ACTIVITY
Below are lines of data; restate word for word those running from the line containing "CellPayload.v" to the line containing "PageAlloc.v", inclusive, and no others.

TASK MATERIAL
(** * nuxt-fontsvar: the font asset pipeline, embedded and verified

    A shallow embedding of the asset resolution and generation pipeline of
    the variable-fonts module:

    - [lib/font-processor.ts]  (class [FontProcessor]),
    - [lib/fallback-metrics.ts] (the metrics table and its lookup),
    - [lib/cache-manager.ts]   (class [CacheManager]),
    - [index.ts]               (the run of the module and its head links),
    - [runtime/plugin.client.ts] and the composable [useVariableFonts]
      (the names of the CSS variables, the variation settings),

    followed by the properties the specification states about them, and
    by further properties that the code has.

    Conventions of the embedding.
    - A JavaScript string is a [string]: a sequence of code units below 256;
      the names the module handles (package names, file names, CSS
      keywords) are ASCII.  The white space class and [toLowerCase] are
      those of JavaScript on these code units.  Hashing and writing take
      one byte for a code unit, which is the UTF-8 form of ASCII text.
    - A JavaScript number that the module uses as an integer (a weight, a
      priority, a time stamp in milliseconds, an axis bound) is a [Z];
      where the code makes a number out of text, the rounding to a double
      is written out.
    - An object that the code changes in place while others hold it (the
      requests of [options.fonts], whose arrays [generateConfigHash]
      sorts) is passed through the functions that change it: they return
      it as the call leaves it, and the callers hand it on to every
      function that holds the same object.
    - An optional property ([weights?: number[]]) is an [option]; [None] is
      [undefined].
    - The file system is a finite map from absolute paths to nodes; code
      that reads or writes it is written in a state-and-exception monad. *)

From Stdlib Require Import ZArith Ascii String List Lia Bool Permutation Sorted.
From Stdlib Require Import DecimalString DecimalZ.
From stdpp Require Import base option list gmap strings.
(** [self.index != new.index], left operand first. *)
Definition index_ne (self new : Model) : Exc bool :=
  match index self with
  | Raise e => Raise e
  | Ok i =>
      match index new with
      | Raise e => Raise e
      | Ok j => Ok (bool_decide (i ≠ j))
      end
  end.

(** The [for key in ...] loop of [update]: [body] gives the instance and the
    flag after one round; an exception ends the loop with the instance as it
    is at that point. *)
Fixpoint for_keys (body : Model → bool → string → Model * Exc bool)
    (keys : list string) (self : Model) (updated : bool) : Model * Exc bool :=
  match keys with
  | [] => (self, Ok updated)
  | key :: keys' =>
      match body self updated key with
      | (self', Ok updated') => for_keys body keys' self' updated'
      | (self', Raise e) => (self', Raise e)
      end
  end.

(** [old.update(value, ...)] has mutated the object held in field [key]: the
    field holds the merged record, [model_fields_set] is as before. *)
Definition store_nested (self : Model) (key : string) (old' : Model) : Model :=
  mkModel (cls self) (dict_set (dict self) key (VModel old')) (model_fields_set self).

(** [update] (lines 340-362).  The result is the instance [self] after the
    call, and the value returned or the exception raised. *)
Fixpoint update (self new : Model) (match_index : bool) {struct new} : Model * Exc bool :=
  match (if match_index then index_ne self new else Ok false) with
  | Raise e => (self, Raise e)
  | Ok true => (self, Ok false)
  | Ok false =>
      for_keys
        (fun self updated key =>
           getattr_k new key
             (fun value =>
                let overwrite :=
                  match _set_skip_validation self key value with
                  | (self', Ok _) => (self', Ok true)
                  | (self', Raise e) => (self', Raise e)
                  end in
                match value with
                | VModel value' =>
                    match getattr self key with
                    | Raise e => (self, Raise e)
                    | Ok (VModel old) =>
                        match update old value' match_index with
                        | (old', Ok changed) =>
                            (store_nested self key old', Ok (if changed then true else updated))
                        | (old', Raise e) => (store_nested self key old', Raise e)
                        end
                    | Ok _ => overwrite
                    end
                | _ => overwrite
                end)
             (fun e => (self, Raise e)))
        (elements (model_fields_set new)) self false
  end.

(** Python's [hash] on an index value and on an [int]. *)
Variable hash_index : IdxType → Z.
Variable hash_int : Z → Z.

(** [__hash__] (lines 278-283).  [id_self] is [id(self)], the identity of the
    object. *)
Definition __hash__ (self : Model) (id_self : Z) : Exc Z :=
  match index self with
  | Ok i => Ok (hash_index i)
  | Raise e =>
      match exn_class e with
      | NotImplementedError => Ok (hash_int id_self)
      | _ => Raise e
      end
  end.

End Methods.

(** *** Registered transformations *)

(** [type(obj)]: the run-time type of a value. *)
Inductive PyType :=
| NoneType
| TBool
| TInt
| TStr
| TClass (name : string).

#[global] Instance PyType_eq_dec : EqDecision PyType.
Proof. solve_decision. Defined.

Definition type (obj : Value) : PyType :=
  match obj with
  | VNone => NoneType
  | VBool _ => TBool
  | VInt _ => TInt
  | VStr _ => TStr
  | VModel m => TClass (cls m)
  end.

Definition repr_type (t : PyType) : string :=
  "<class '" ++
  match t with
  | NoneType => "NoneType"
  | TBool => "bool"
  | TInt => "int"
  | TStr => "str"
  | TClass name => name
  end ++ "'>".

(** What a call of [transform] does besides returning: the registered
    functions it calls and the lines it logs. *)
Inductive Event :=
| Called (source : PyType) (in_obj : Value)
| Logged_error (msg : string)
| Logged_debug (msg : string).

(** A record class: its name and its [_transformations] register, from the
    type of the input to the conversion function. *)
Record Class := mkClass {
  __name__ : string;
  _transformations : list (PyType * (Value → Exc Value));
}.

(** [register_transformation] (lines 110-118) *)
Definition register_transformation (c : Class) (obj_type : PyType)
    (method : Value → Exc Value) : Class :=
  mkClass (__name__ c) (dict_set (_transformations c) obj_type method).
(* ===== verification/_CoqProject ===== *)
-Q . S2P
Prelude.v
Varint.v
Record.v
DbHeader.v
WalFormat.v
Page.v
BtreePage.v
BtreeSpace.v
BtreeInv.v
BtreeCells.v
BtreeDefrag.v
BtreeInsert.v
CellPayload.v
BtreeRefine.v
RwLock.v
Mvcc.v
MvccSpec.v
MvccRefine.v
Steps.v
WalCoord.v
WalSpec.v
WalInv.v
WalAccess.v
WalRules.v
WalCkRules.v
WalOps.v
WalCkOps.v
WalSafety.v
WalStale.v
PageCache.v
PageCacheInv.v
PageCacheSafety.v
LogicalLog.v
LogReader.v
LogParse.v
LogStream.v
LogReplay.v
LogWriter.v
Crc32cRef.v
LogSafety.v
PageAlloc.v
PageAllocIO.v
PageAllocList.v
PageAllocOps.v
PageAllocTake.v
PageAllocFree.v
PageAllocPtrmap.v
PageAllocSafety.v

EXERCISE ANSWER
CellPayload.v
BtreeRefine.v
RwLock.v
Mvcc.v
MvccSpec.v
MvccRefine.v
Steps.v
WalCoord.v
WalSpec.v
WalInv.v
WalAccess.v
WalRules.v
WalCkRules.v
WalOps.v
WalCkOps.v
WalSafety.v
WalStale.v
PageCache.v
PageCacheInv.v
PageCacheSafety.v
LogicalLog.v
LogReader.v
LogParse.v
LogStream.v
LogReplay.v
LogWriter.v
Crc32cRef.v
LogSafety.v
PageAlloc.v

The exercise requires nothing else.